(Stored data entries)
┄┄┄┄┄┄┄┄┄┄

(** X9: the handlers of the [ButtonHandler] are only ever called with the
    number of a pin that was registered before the call (a value in
    0..255). *)
Theorem any_handler_gets_registered_pin (k : ctor) (cs : list call) :
  Forall (λ e, ∀ h q, e = AnyPress h q ∨ e = AnyRelease h q →
               ∃ p, p ∈ registered_pins cs ∧ q = int_of_byte p ∧ 0 ≤ q < 256)
    (snd (run cs (construct k))).
Proof.
  assert (Hgen : ∀ cs self,
    Forall (λ e, ∀ h q, e = AnyPress h q ∨ e = AnyRelease h q →
                 ∃ p, p ∈ map Button.pin (ButtonHandler.buttons self) ++ registered_pins cs
                      ∧ q = int_of_byte p ∧ 0 ≤ q < 256)
      (snd (run cs self))).
  { clear. induction cs as [|c cs IH]; intros self; [by constructor|].
    rewrite run_cons. cbn [snd]. apply Forall_app. split.
    - destruct c as [| | | |dr]; try by constructor. cbn [exec].
      rewrite update_events. apply Forall_forall.
      intros e (seg & Hseg & He)%elem_of_concat h q Hq.
      apply list_elem_of_fmap in Hseg as (b & -> & Hb).
      exists (Button.pin b). split; [|split].
      + apply elem_of_app. left. by apply list_elem_of_fmap_2.
      + apply (update_button_any_arg dr self b h). destruct Hq as [<-| <-]; auto.
      + rewrite (update_button_any_arg dr self b h q) by (destruct Hq as [<-| <-]; auto).
        apply int_of_byte_range.
    - eapply Forall_impl; [apply IH|]. intros e He h q Hq.
      destruct (He h q Hq) as (p & Hp & Hrest). exists p. split; [|done].
      rewrite exec_pins, <- app_assoc in Hp. done. }
  specialize (Hgen cs (construct k)). by destruct k.
Qed.

(** ** The index *)

Lemma index_last_append (self self' : ButtonHandler.t) (b : Button.t) :
  ButtonHandler.buttons self' = ButtonHandler.buttons self ++ [b] →
  ButtonHandler.pinMap self'
  = <[int_of_byte (Button.pin b) := Z.of_nat (length (ButtonHandler.buttons self))]>
      (ButtonHandler.pinMap self) →
  index_last self → index_last self'.
Proof.
  intros Hb Hm Hlast q i j b'. rewrite Hm, Hb, lookup_insert.
  case_decide as Hq.
  - intros [= <-] Hj%lookup_lt_Some _. rewrite length_app in Hj. cbn in Hj. lia.
  - intros Hi Hj Hpin. destruct (decide (j < length (ButtonHandler.buttons self))%nat) as [Hlt|Hge].
    + rewrite lookup_app_l in Hj by done. by eapply Hlast.
    + pose proof (lookup_lt_Some _ _ _ Hj) as Hj'. rewrite length_app in Hj'. cbn in Hj'.
      assert (j = length (ButtonHandler.buttons self)) as -> by lia.
      rewrite list_lookup_middle in Hj by done. injection Hj as <-. by destruct Hq.
Qed.

Lemma index_last_exec (c : call) (self : ButtonHandler.t) :
  index_last self → index_last (fst (exec c self)).
Proof.
  intros Hlast. destruct c as [p|ps|p f g|f g|dr]; cbn [exec fst].
  - eapply (index_last_append self _ (Button.new p)); eauto using registerButton_pinMap.
  - rewrite registerButton_list_foldl. revert self Hlast.
    induction ps as [|p ps IH]; intros self Hlast; [done|]. cbn [foldl]. apply IH.
    eapply (index_last_append self _ (Button.new p)); eauto using registerButton_pinMap.
  - eapply (index_last_append self _ (Button.new_with p f g));
      eauto using registerButton_with_pinMap.
  - done.
  - intros q i j b'. rewrite update_pinMap, update_buttons, list_lookup_fmap.
    intros Hi Hj Hpin. destruct (ButtonHandler.buttons self !! j) as [b|] eqn:Hb; [|done].
    injection Hj as <-. rewrite update_button_pin in Hpin. by eapply Hlast.
Qed.

Lemma index_last_run (k : ctor) (cs : list call) :
  index_last (fst (run cs (construct k))).
Proof.
  apply (run_preserves index_last); [apply index_last_exec|].
  intros q i j b. by destruct k.
Qed.

Lemma run_pins_lookup (k : ctor) (cs : list call) (j : nat) :
  registered_pins cs !! j
  = Button.pin <$> ButtonHandler.buttons (fst (run cs (construct k))) !! j.
Proof.
  rewrite <- list_lookup_fmap.
  change (fmap Button.pin) with (map Button.pin). rewrite run_pins. by destruct k.
Qed.

(** X10: [pinMap] binds exactly the registered pins, each to the position
    of its last registration.  After any program of registration and
    [update] calls, [pinMap[q]] is [i] if and only if the [i]-th
    registration (counting from 0) registered pin [q] and no later one
    did. *)
Theorem pinMap_is_last_registration (k : ctor) (cs : list call) (q i : Z) :
  ButtonHandler.pinMap (fst (run cs (construct k))) !! q = Some i
  ↔ 0 ≤ i
    ∧ (∃ p, registered_pins cs !! Z.to_nat i = Some p ∧ int_of_byte p = q)
    ∧ ∀ j p', registered_pins cs !! j = Some p' → int_of_byte p' = q →
              (j ≤ Z.to_nat i)%nat.
Proof.
  set (self := fst (run cs (construct k))).
  destruct (indexed_run k cs) as [Hinv Hall]. pose proof (index_last_run k cs) as Hlast.
  fold self in Hinv, Hall, Hlast.
  assert (Hfwd : ∀ i', ButtonHandler.pinMap self !! q = Some i' →
            0 ≤ i'
            ∧ (∃ p, registered_pins cs !! Z.to_nat i' = Some p ∧ int_of_byte p = q)
            ∧ ∀ j p', registered_pins cs !! j = Some p' → int_of_byte p' = q →
                      (j ≤ Z.to_nat i')%nat).
  { intros i' Hi'. destruct (Hinv q i' Hi') as (b & Hb & Hpin).
    apply vector_at_Some in Hb as [Hpos Hb]. split; [done|]. split.
    - exists (Button.pin b). split; [|done]. rewrite (run_pins_lookup k). fold self.
      by rewrite Hb.
    - intros j p' Hj Hp'. rewrite (run_pins_lookup k) in Hj. fold self in Hj.
      destruct (ButtonHandler.buttons self !! j) as [b'|] eqn:Hb'; [|done].
      injection Hj as <-. pose proof (Hlast q i' j b' Hi' Hb' Hp'). lia. }
  split; [apply Hfwd|].
  intros (Hpos & (p & Hp & Hpq) & Hmax).
  rewrite (run_pins_lookup k) in Hp. fold self in Hp.
  destruct (ButtonHandler.buttons self !! Z.to_nat i) as [b|] eqn:Hb; [|done].
  injection Hp as <-.
  destruct (Hall b (list_elem_of_lookup_2 _ _ _ Hb)) as [i' Hi']. rewrite Hpq in Hi'.
  destruct (Hfwd i' Hi') as (Hpos' & (p' & Hp' & Hpq') & Hmax').
  pose proof (Hmax _ _ Hp' Hpq').
  assert (Hreg : registered_pins cs !! Z.to_nat i = Some (Button.pin b)).
  { rewrite (run_pins_lookup k). fold self. by rewrite Hb. }
  pose proof (Hmax' _ _ Hreg Hpq).
  rewrite Hi'. f_equal. lia.
Qed.

(** X11: on a registered pin [getState] is a pure read of the newest
    record of that pin.  After any program of registration and [update]
    calls, [getState(P)] for a registered [P] leaves the [ButtonHandler]
    unchanged and returns the state of the record of [P] that is last in
    [buttons]; the read is never past the end. *)
Theorem getState_reads_last_record (k : ctor) (cs : list call) (P : byte) :
  let self := fst (run cs (construct k)) in
  P ∈ registered_pins cs →
  ∃ i b, ButtonHandler.buttons self !! i = Some b
         ∧ Button.pin b = P
         ∧ (∀ j b', ButtonHandler.buttons self !! j = Some b' → Button.pin b' = P →
                    (j ≤ i)%nat)
         ∧ ButtonHandler.getState (int_of_byte P) self = (Some (Button.state b), self).
Proof.
  intros self HP.
  destruct (indexed_run k cs) as [Hinv Hall]. pose proof (index_last_run k cs) as Hlast.
  fold self in Hinv, Hall, Hlast.
  assert (Hpins : P ∈ map Button.pin (ButtonHandler.buttons self)).
  { unfold self. rewrite run_pins. destruct k; by cbn. }
  apply list_elem_of_fmap in Hpins as (b0 & -> & Hb0).
  destruct (Hall b0 Hb0) as [i Hi]. destruct (Hinv _ _ Hi) as (b & Hb & Hpin).
  pose proof Hb as Hb'. apply vector_at_Some in Hb' as [Hpos Hb'].
  exists (Z.to_nat i), b. split; [done|]. split; [by apply int_of_byte_inj|]. split.
  - intros j b' Hj Hpin'. rewrite <- Hpin' in Hi.
    pose proof (Hlast _ i j b' Hi Hj eq_refl). lia.
  - by rewrite (getState_bound _ _ _ Hi), Hb.
Qed.

Lemma getState_reads_last_record_witness :
  let cs := [RegisterButton Byte.x05; Update (λ _, HIGH); RegisterButton Byte.x02;
             RegisterButtonWith Byte.x05 "down5" "up5"] in
  let self := fst (run cs (construct New)) in
  ∃ i b, ButtonHandler.buttons self !! i = Some b
         ∧ Button.pin b = Byte.x05
         ∧ (∀ j b', ButtonHandler.buttons self !! j = Some b' → Button.pin b' = Byte.x05 →
                    (j ≤ i)%nat)
         ∧ ButtonHandler.getState 5 self = (Some (Button.state b), self).
Proof.
  cbv zeta.
  apply (getState_reads_last_record New
    [RegisterButton Byte.x05; Update (λ _, HIGH); RegisterButton Byte.x02;
     RegisterButtonWith Byte.x05 "down5" "up5"] Byte.x05).
  apply list_elem_of_In. cbn. by left.
Defined.

(** ** [getState] and its entry for an unknown pin *)

Lemma registerButton_stray (p : byte) (q : Z) (self : ButtonHandler.t) :
  ButtonHandler.pinMap self !! q = None →
  ButtonHandler.registerButton p (ButtonHandler.pinMap_assign q 0 self)
  = ButtonHandler.registerButton p self
  ∨ (ButtonHandler.pinMap (ButtonHandler.registerButton p self) !! q = None
     ∧ ButtonHandler.registerButton p (ButtonHandler.pinMap_assign q 0 self)
       = ButtonHandler.pinMap_assign q 0 (ButtonHandler.registerButton p self)).
Proof.
  intros Hq. destruct (decide (int_of_byte p = q)) as [<-|Hne].
  - left. unfold ButtonHandler.registerButton, ButtonHandler.pinMap_assign. cbn.
    f_equal. apply insert_insert_eq.
  - right. split.
    + by rewrite registerButton_pinMap, lookup_insert_ne.
    + unfold ButtonHandler.registerButton, ButtonHandler.pinMap_assign. cbn.
      f_equal. by apply insert_insert_ne.
Qed.

Lemma registerButton_with_stray (p : byte) (f g : callback) (q : Z) (self : ButtonHandler.t) :
  ButtonHandler.pinMap self !! q = None →
  ButtonHandler.registerButton_with p f g (ButtonHandler.pinMap_assign q 0 self)
  = ButtonHandler.registerButton_with p f g self
  ∨ (ButtonHandler.pinMap (ButtonHandler.registerButton_with p f g self) !! q = None
     ∧ ButtonHandler.registerButton_with p f g (ButtonHandler.pinMap_assign q 0 self)
       = ButtonHandler.pinMap_assign q 0 (ButtonHandler.registerButton_with p f g self)).
Proof.
  intros Hq. destruct (decide (int_of_byte p = q)) as [<-|Hne].
  - left. unfold ButtonHandler.registerButton_with, ButtonHandler.pinMap_assign. cbn.
    f_equal. apply insert_insert_eq.
  - right. split.
    + by rewrite registerButton_with_pinMap, lookup_insert_ne.
    + unfold ButtonHandler.registerButton_with, ButtonHandler.pinMap_assign. cbn.
      f_equal. by apply insert_insert_ne.
Qed.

┄┄┄┄┄┄┄┄┄┄

__WHAT TO PRODUCE__
Using the entries above, give back exactly the line containing "ButtonHandler.pinMap (fst (run", the line containing "assert (Hreg : registered_pins", and every line between them, and nothing else.

__RESPONSE BOX__
  ButtonHandler.pinMap (fst (run cs (construct k))) !! q = Some i
  ↔ 0 ≤ i
    ∧ (∃ p, registered_pins cs !! Z.to_nat i = Some p ∧ int_of_byte p = q)
    ∧ ∀ j p', registered_pins cs !! j = Some p' → int_of_byte p' = q →
              (j ≤ Z.to_nat i)%nat.
Proof.
  set (self := fst (run cs (construct k))).
  destruct (indexed_run k cs) as [Hinv Hall]. pose proof (index_last_run k cs) as Hlast.
  fold self in Hinv, Hall, Hlast.
  assert (Hfwd : ∀ i', ButtonHandler.pinMap self !! q = Some i' →
            0 ≤ i'
            ∧ (∃ p, registered_pins cs !! Z.to_nat i' = Some p ∧ int_of_byte p = q)
            ∧ ∀ j p', registered_pins cs !! j = Some p' → int_of_byte p' = q →
                      (j ≤ Z.to_nat i')%nat).
  { intros i' Hi'. destruct (Hinv q i' Hi') as (b & Hb & Hpin).
    apply vector_at_Some in Hb as [Hpos Hb]. split; [done|]. split.
    - exists (Button.pin b). split; [|done]. rewrite (run_pins_lookup k). fold self.
      by rewrite Hb.
    - intros j p' Hj Hp'. rewrite (run_pins_lookup k) in Hj. fold self in Hj.
      destruct (ButtonHandler.buttons self !! j) as [b'|] eqn:Hb'; [|done].
      injection Hj as <-. pose proof (Hlast q i' j b' Hi' Hb' Hp'). lia. }
  split; [apply Hfwd|].
  intros (Hpos & (p & Hp & Hpq) & Hmax).
  rewrite (run_pins_lookup k) in Hp. fold self in Hp.
  destruct (ButtonHandler.buttons self !! Z.to_nat i) as [b|] eqn:Hb; [|done].
  injection Hp as <-.
  destruct (Hall b (list_elem_of_lookup_2 _ _ _ Hb)) as [i' Hi']. rewrite Hpq in Hi'.
  destruct (Hfwd i' Hi') as (Hpos' & (p' & Hp' & Hpq') & Hmax').
  pose proof (Hmax _ _ Hp' Hpq').
  assert (Hreg : registered_pins cs !! Z.to_nat i = Some (Button.pin b)).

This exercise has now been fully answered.